• **Work to complete**: Of the records that follow, copy only the lines from the line containing "spec_typed allowed_j ->" to the line containing "(** A report", both included, exactly as written.

• **Entries supplied**:
··········

Lemma pow_upgrade_frame {W} version (u : @Upgrading W) :
  let s' := items (pow_runtime_upgrade version u).2 in
  QuantumPow.world s' = QuantumPow.world (items u) /\ QuantumPow.events s' = QuantumPow.events (items u) /\
  QuantumPow.block_number s' = QuantumPow.block_number (items u) /\ parent_hash s' = parent_hash (items u) /\
  (2 <= version -> Miners s' = Miners (items u)).
Proof.
  unfold pow_runtime_upgrade. cbv zeta. destruct (_ <=? version); [done|]. cbn [snd remove_winner_streak].
  destruct (version =? 2) eqn:?, (version <? 3) eqn:?, (version <? 5) eqn:?, (version =? 4) eqn:?; bool_to_prop; try lia; cbn;
    try (destruct (DefaultTopology (items u)); done); split_and!; try done; lia.
Qed.

(** A pallet's emissions at rest. *)
Definition emission_stored rt : @EmissionState unit :=
  let s := RtEmission rt in
  mkEmissionState (Enabled s) (StartAt s) (Routes s) (SubnetIssued s) (ScheduledIssued s) (FaucetBudget s) (FaucetIssued s) tt [].

Lemma upgrade_mempool_touches u : exists m, chain (upgrade_mempool u) = (chain u) <| RtMempool := m |>.
Proof.
  unfold upgrade_mempool. cbv zeta. cbn [chain]. 
  destruct (mempool_upgrade_frame (runtime_vm (chain u)) mempool_cfg (MempoolVersion u) (mempool_at (chain u))) as (Ew & Ee & _).
  destruct (Mempool.on_runtime_upgrade _ _ _) as [v s]. cbn in *. rewrite Ew, Ee, deposit_no_events.
  match goal with |- context [_ <| RtMempool := ?m |>] => exists m end. by destruct (chain u).
Qed.

Lemma upgrade_pow_touches u : exists p,
  chain (upgrade_pow u) = (chain u) <| RtPow := p |> <| RtEmission := emission_stored (chain u) |> /\
  (2 <= PowVersion u -> Miners p = Miners (RtPow (chain u))).
Proof.
  unfold upgrade_pow. cbv zeta. cbn [chain]. destruct (pow_upgrade_frame (PowVersion u) (pow_storage u)) as (Ew & Ee & _ & _ & Em).
  destruct (pow_runtime_upgrade _ _) as [v s]. cbn in *. rewrite Ew, Ee. cbn [Emission.events]. rewrite !deposit_no_events.
  match goal with |- context [_ <| RtPow := ?p |>] => exists p end. split; [by destruct (chain u)|exact Em].
Qed.
(** C7.  The APIs tell a consistent story.  In every node the runtime reaches,
    the qblock ids are exactly [1] to the latest, by id and by block the same
    qblock is found; every mineable topology has its data and difficulty, and
    the default one's is the current difficulty; and the pages of open order
    ids list, sorted and without gaps, exactly the orders that still take
    solutions. *)
Theorem api_views_consistent (iter_keys : gset H256 -> list H256) rt0 x :
  (forall X, iter_keys X ≡ₚ elements X) ->
  runtime_genesis rt0 -> topology_inv (RtPow rt0) -> rtc node_step (genesis_node rt0) x -> let rt := node_rt x in
  (forall id, is_Some (api_qblock_by_id id rt) <-> exists latest, api_latest_qblock_id rt = Some latest /\ 1 <= id <= latest) /\
  (forall id q, api_qblock_by_id id rt = Some q <->
     exists n, api_qblock_id_by_block n rt = Some id /\ api_qblock_by_block n rt = Some q) /\
  (forall h, h ∈ api_mineable_topologies iter_keys rt -> is_Some (api_topology_meta h rt) /\ is_Some (api_difficulty_for h rt)) /\
  (forall h, DefaultTopology (RtPow rt) = Some h -> api_difficulty_for h rt = Some (api_current_difficulty rt)) /\
  (forall cursor limit, 0 <= limit -> let page := api_open_order_ids cursor limit rt in
     StronglySorted Z.le page /\ NoDup page /\ zlen page <= Z.min limit 1000 /\
     (forall id, id ∈ page -> takes_solutions rt id /\ after cursor id) /\
     (forall id, takes_solutions rt id -> after cursor id ->
        id ∈ page \/ zlen page = Z.min limit 1000 /\ Forall (fun i => i <= id) page)).
Proof.
  intros Hit Hg Htop Hx rt. assert (runtime_inv program_hash 0 x) as Hinv by by eapply node_run_inv.
  destruct (node_pow_reachable pot builder program_hash descriptor_hash dispatch_root rt0 x Hg Hx) as (hs & acc & Hr).
  destruct (reachable_index_inv _ _ Hr) as [Hc Hids Hi Hb _ _]. cbn [pow_view QuantumPowProps.st] in *.
  assert (topology_inv (load (P := @PowState (@EmissionState C)) rt)) as [Hmr Hdm _ _].
  { apply (node_pow_keeps pot builder program_hash descriptor_hash dispatch_root topology_inv rt0 x); [|done|done|by destruct Htop].
    intros a b Hs Ha. by eapply step_topology_inv. }
  assert (forall h, is_Some (RegisteredTopologies (RtPow rt) !! h) ->
    api_difficulty_for h rt = Some (current_difficulty_for (runtime_pow_config FoundationOrRoot) h (System_number rt)
      (load (P := @PowState (@EmissionState C)) rt))) as Hd.
  { intros h Hh. unfold api_difficulty_for, difficulty_for_api. by rewrite bool_decide_true. }
  assert (forall id q, api_qblock_by_id id rt = Some q <->
     exists n, api_qblock_id_by_block n rt = Some id /\ api_qblock_by_block n rt = Some q) as Hby.
  { intros id q. unfold api_qblock_by_id, qblock_with_nonce_by_id, api_qblock_id_by_block, api_qblock_by_block. rewrite bind_Some.
    split; intros (n & Hn & Hq); exists n; (split; [by apply Hi|done]). }
  split_and!.
  - intros id. unfold api_latest_qblock_id, latest_qblock_id. split.
    + intros [q (n & Hn%Hi & _)%Hby]. assert (1 <= id <= QBlockCount (RtPow rt)) as Hid by (apply Hids; eauto).
      rewrite (proj2 (Z.ltb_lt _ _)) by lia. eauto.
    + intros (latest & Hl & Hid). case_match eqn:Hlt; [|done]. injection Hl as <-. apply Hids in Hid as [n Hn].
      apply Hi in Hn as Hn'. destruct (proj2 (Hb n)) as [b Hbn]; [by eauto|]. eexists. apply Hby. exists n. split; [done|].
      unfold api_qblock_by_block, qblock_with_nonce. unfold rt. rewrite Hbn. reflexivity.
  - exact Hby.
  - intros h Hh. unfold api_mineable_topologies in Hh. rewrite Hit, elem_of_elements in Hh. apply Hmr in Hh.
    split; [exact Hh|]. rewrite Hd by done. eauto.
  - intros h Hh. rewrite Hd by (apply Hmr, Hdm, Hh). unfold api_current_difficulty. by rewrite Hh.
  - intros cursor limit Hl. apply open_orders_page; [|done]. apply (MempoolSettlement.inv_sched _ (rv_mempool _ _ _ Hinv)).
Qed.
(* ===== verification/ValidationTheorems.v ===== *)
(** * Theorems about the validation library

    The properties of [crates/quantum-validation]: energies, packed payloads,
    value specifications, diversity and problem generation, each with a witness
    on a small problem. *)

From S2P Require Import Prelude Validation PuzzleSpec Packed Float Energy Gse Diversity Ising SolutionReport Difficulty Frame Instances.

Section Theorems.
Context `{UsizeWidth} {R : Type} `{IsingPrims R, !IsingPrimsLaws R}.

(** C23.  The energy is exact.  A returned energy is the Ising energy of a
    well-shaped problem and fits 64 bits; on every well-shaped problem of
    32-bit weights with fewer than [2^32] terms one is returned; no input
    panics. *)
Theorem energy_exact solution h edges j nodes :
  (forall e, energy_of_solution solution h edges j nodes = Ok e ->
     well_shaped nodes solution h edges j /\ e = ising_energy nodes solution h edges j /\ in_s 64 e) /\
  (well_shaped nodes solution h edges j -> Forall (in_s 32) h -> Forall (in_s 32) j ->
   zlen h + zlen j < 2 ^ 32 ->
   energy_of_solution solution h edges j nodes = Ok (ising_energy nodes solution h edges j)) /\
  energy_of_solution solution h edges j nodes <> Panic.
Proof.
  split; [apply energy_of_solution_sound|]. split; [apply energy_of_solution_complete|].
  apply energy_of_solution_no_panic.
Qed.

(** C24.  The validation report is exact.  For a problem with nodes and 32-bit
    weights, a report is returned; it says valid exactly when the problem is
    well shaped and its weights are allowed, which is when it lists no error;
    and then it carries the Ising energy and a rate between 0 and 100
    percent. *)
Theorem validation_report_exact spins nodes edges h j allowed_h allowed_j :
  nodes <> [] -> Forall (in_s 32) h -> Forall (in_s 32) j -> zlen h + zlen j < 2 ^ 32 ->
  exists r, validate_solution spins nodes edges h j allowed_h allowed_j = Ok r /\
    (valid r = true <-> well_shaped nodes spins h edges j /\
                        weights_allowed nodes edges h j allowed_h allowed_j) /\
    (valid r = true <-> errors r = []) /\
    (valid r = true -> energy_milli r = ising_energy nodes spins h edges j /\
                       0 <= satisfaction_rate_milli r <= 1000).
Proof. apply validate_solution_report. Qed.

(** C25.  Packing round-trips.  Values a specification allows are packed to
    the announced number of bytes, and unpacking returns them. *)
Theorem packed_roundtrip spec b spins :
  spec_typed spec -> bits_per_value spec = Ok b -> packable b spins ->
  Forall (in_s 32) spins -> Forall (allowed spec) spins ->
  exists packed, pack_solution spins spec = Ok packed /\ zlen packed = (zlen spins * b + 7) / 8 /\
    unpack_solution packed (zlen spins) spec = Ok spins.
Proof. apply pack_unpack_roundtrip. Qed.

(** Unpacking is safe.  Whatever bytes a miner sends, unpacking never
    panics on a graph of representable size, and what it returns has one value
    per node, all of them allowed. *)
Theorem unpack_sound packed n spec :
  spec_typed spec -> 0 <= n -> n * 32 + 7 < 2 ^ usize_bits ->
  unpack_solution packed n spec <> Panic /\
  (Forall (in_u 8) packed -> forall spins, unpack_solution packed n spec = Ok spins ->
     zlen spins = n /\ Forall (allowed spec) spins).
Proof.
  intros Ht Hn Hsz. split; [by apply unpack_solution_no_panic|]. intros Hp spins. by apply unpack_solution_Ok.
Qed.

(** C28.  Diverse selection follows the documented strategy: it starts from a
    most distant pair and keeps adding a candidate whose distance to the
    selection is maximal, until the target count is reached. *)
Theorem select_diverse_farthest_first k solutions target :
  solution_set k solutions -> (2 <= target < length solutions)%nat ->
  exists sel, select_diverse solutions target = Ok sel /\ length sel = target /\
    greedy (dist solutions) (length solutions) sel.
Proof. apply select_diverse_greedy. Qed.

(** Diversity is the rounded mean of the pairwise distances, normalised
    by the number of spins, in thousandths; the distance is blind to a global
    flip, so no set of solutions scores above 500. *)
Theorem diversity_at_most_half n solutions :
  solution_set n solutions -> 2 <= zlen solutions -> 0 < n < 2 ^ 32 ->
  zlen (pair_distances solutions) * n * MILLI_SCALE < 2 ^ 63 ->
  let total := zsum (pair_distances solutions) in
  let weight := zlen (pair_distances solutions) * n in
  calculate_diversity solutions = Ok ((total * MILLI_SCALE + weight / 2) / weight) /\
  0 <= (total * MILLI_SCALE + weight / 2) / weight <= 500.
Proof. apply calculate_diversity_value. Qed.

(** Every nonce yields a problem.  On a well-formed topology with usable
    value specifications, generation succeeds, with one allowed field per node
    and one allowed coupling per edge. *)
Theorem ising_model_allowed nonce nodes edges allowed_h allowed_j bh bj :
  nodes <> [] -> NoDup nodes -> TopologyIndex.edges_known nodes edges ->
  spec_typed allowed_h -> bits_per_value allowed_h = Ok bh ->
  spec_typed allowed_j -> bits_per_value allowed_j = Ok bj ->
  exists h j, generate_ising_model nonce nodes edges allowed_h allowed_j = Ok (h, j) /\
    length h = length nodes /\ length j = length edges /\
    Forall (allowed allowed_h) h /\ Forall (allowed allowed_j) j.
Proof. apply generate_ising_model_total. Qed.
End Theorems.

(** ** Edge cases *)

(** A report on an empty problem aborts: the shape check passes with zero
    nodes, and the energy of an empty problem is an error the code unwraps. *)
Lemma empty_problem_panics : validate_solution [] [] [] [] [] None None = Panic.
Proof. vm_compute. reflexivity. Qed.

(** Two solutions without spins divide by zero. *)
Lemma empty_solutions_panic : calculate_diversity [[]; []] = Panic.
Proof. vm_compute. reflexivity. Qed.

(** ** Witnesses *)

(** The premises of a witness are decidable. *)
Ltac check := apply (bool_decide_unpack _); vm_compute; exact I.

Definition tri_nodes : list Z := [4; 7; 9].
Definition tri_edges : list (Z * Z) := [(4, 7); (7, 9)].

Lemma tri_well_shaped : well_shaped tri_nodes [1; -1; 1] [500; 0; -500] tri_edges [1000; -1000].
Proof.
  split; try discriminate; try reflexivity.
  - check.
  - repeat constructor; check.
  - repeat constructor; check.
Qed.

Lemma energy_exact_witness :
  energy_of_solution [1; -1; 1] [500; 0; -500] tri_edges [1000; -1000] tri_nodes = Ok 0.
Proof.
  destruct (energy_exact [1; -1; 1] [500; 0; -500] tri_edges [1000; -1000] tri_nodes) as (_ & Hc & _).
  rewrite Hc; [vm_compute; reflexivity|apply tri_well_shaped|repeat constructor; vm_compute; discriminate
    |repeat constructor; vm_compute; discriminate|reflexivity].
Defined.

Lemma validation_report_exact_witness :
  exists r, validate_solution [1; -1; 1] tri_nodes tri_edges [500; 0; -500] [1000; -1000] None (Some [-1000; 1000]) = Ok r /\
    valid r = true.
Proof.
  destruct (validation_report_exact [1; -1; 1] tri_nodes tri_edges [500; 0; -500] [1000; -1000] None
    (Some [-1000; 1000])) as (r & Hr & Hv & _);
    [discriminate|repeat constructor; vm_compute; discriminate|repeat constructor; vm_compute; discriminate|reflexivity|].
  exists r. split; [exact Hr|]. apply Hv. split; [apply tri_well_shaped|]. split; [discriminate|].
  intros a [= <-]. repeat constructor; check.
Defined.

Lemma packed_roundtrip_witness :
  exists packed, pack_solution [1000; -1000; 1000] (SetSpec [-1000; 1000]) = Ok packed /\ zlen packed = 1 /\
    unpack_solution packed 3 (SetSpec [-1000; 1000]) = Ok [1000; -1000; 1000].
Proof.
  apply (packed_roundtrip (SetSpec [-1000; 1000]) 1 [1000; -1000; 1000]).
  - repeat constructor; vm_compute; discriminate.
  - vm_compute. reflexivity.
  - vm_compute. reflexivity.
  - repeat constructor; vm_compute; discriminate.
  - repeat constructor; simpl; check.
Defined.

Lemma unpack_sound_witness :
  unpack_solution [255] 3 (IntegerRange (-1000) 1000) <> Panic.
Proof.
  apply (unpack_sound [255] 3 (IntegerRange (-1000) 1000)); [repeat constructor; vm_compute; discriminate|discriminate|reflexivity].
Defined.

Definition four_solutions : list (list Z) := [[1; 1; 1; 1]; [1; 1; 1; -1]; [1; 1; -1; -1]; [1; -1; 1; 1]].

Lemma four_solutions_set : solution_set 4 four_solutions.
Proof. repeat constructor; check. Qed.

Lemma select_diverse_farthest_first_witness :
  exists sel, select_diverse four_solutions 3 = Ok sel /\ length sel = 3%nat /\ greedy (dist four_solutions) 4 sel.
Proof.
  apply (select_diverse_farthest_first 4 four_solutions 3); [apply four_solutions_set|split; repeat constructor].
Defined.

Lemma diversity_at_most_half_witness :
  exists d, calculate_diversity four_solutions = Ok d /\ 0 <= d <= 500.
Proof.
  eexists. apply (diversity_at_most_half 4 four_solutions); [apply four_solutions_set|discriminate|split; reflexivity|reflexivity].
Defined.

Lemma ising_model_allowed_witness :
  exists h j, generate_ising_model 5 tri_nodes tri_edges (IntegerRange (-2) 2) (SetSpec [-1000; 1000]) = Ok (h, j) /\
    length h = 3%nat /\ length j = 2%nat.
Proof.
  destruct (ising_model_allowed 5 tri_nodes tri_edges (IntegerRange (-2) 2) (SetSpec [-1000; 1000]) 3 1)
    as (h & j & Hg & Hh & Hj & _).
  - discriminate.
  - check.
  - repeat constructor; check.
  - repeat constructor; vm_compute; discriminate.
  - vm_compute. reflexivity.
  - repeat constructor; vm_compute; discriminate.
  - vm_compute. reflexivity.
  - exists h, j. split; [exact Hg|]. split; [exact Hh|exact Hj].
Defined.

··········

• **Solution**:
  spec_typed allowed_j -> bits_per_value allowed_j = Ok bj ->
  exists h j, generate_ising_model nonce nodes edges allowed_h allowed_j = Ok (h, j) /\
    length h = length nodes /\ length j = length edges /\
    Forall (allowed allowed_h) h /\ Forall (allowed allowed_j) j.
Proof. apply generate_ising_model_total. Qed.
End Theorems.

(** ** Edge cases *)

(** A report on an empty problem aborts: the shape check passes with zero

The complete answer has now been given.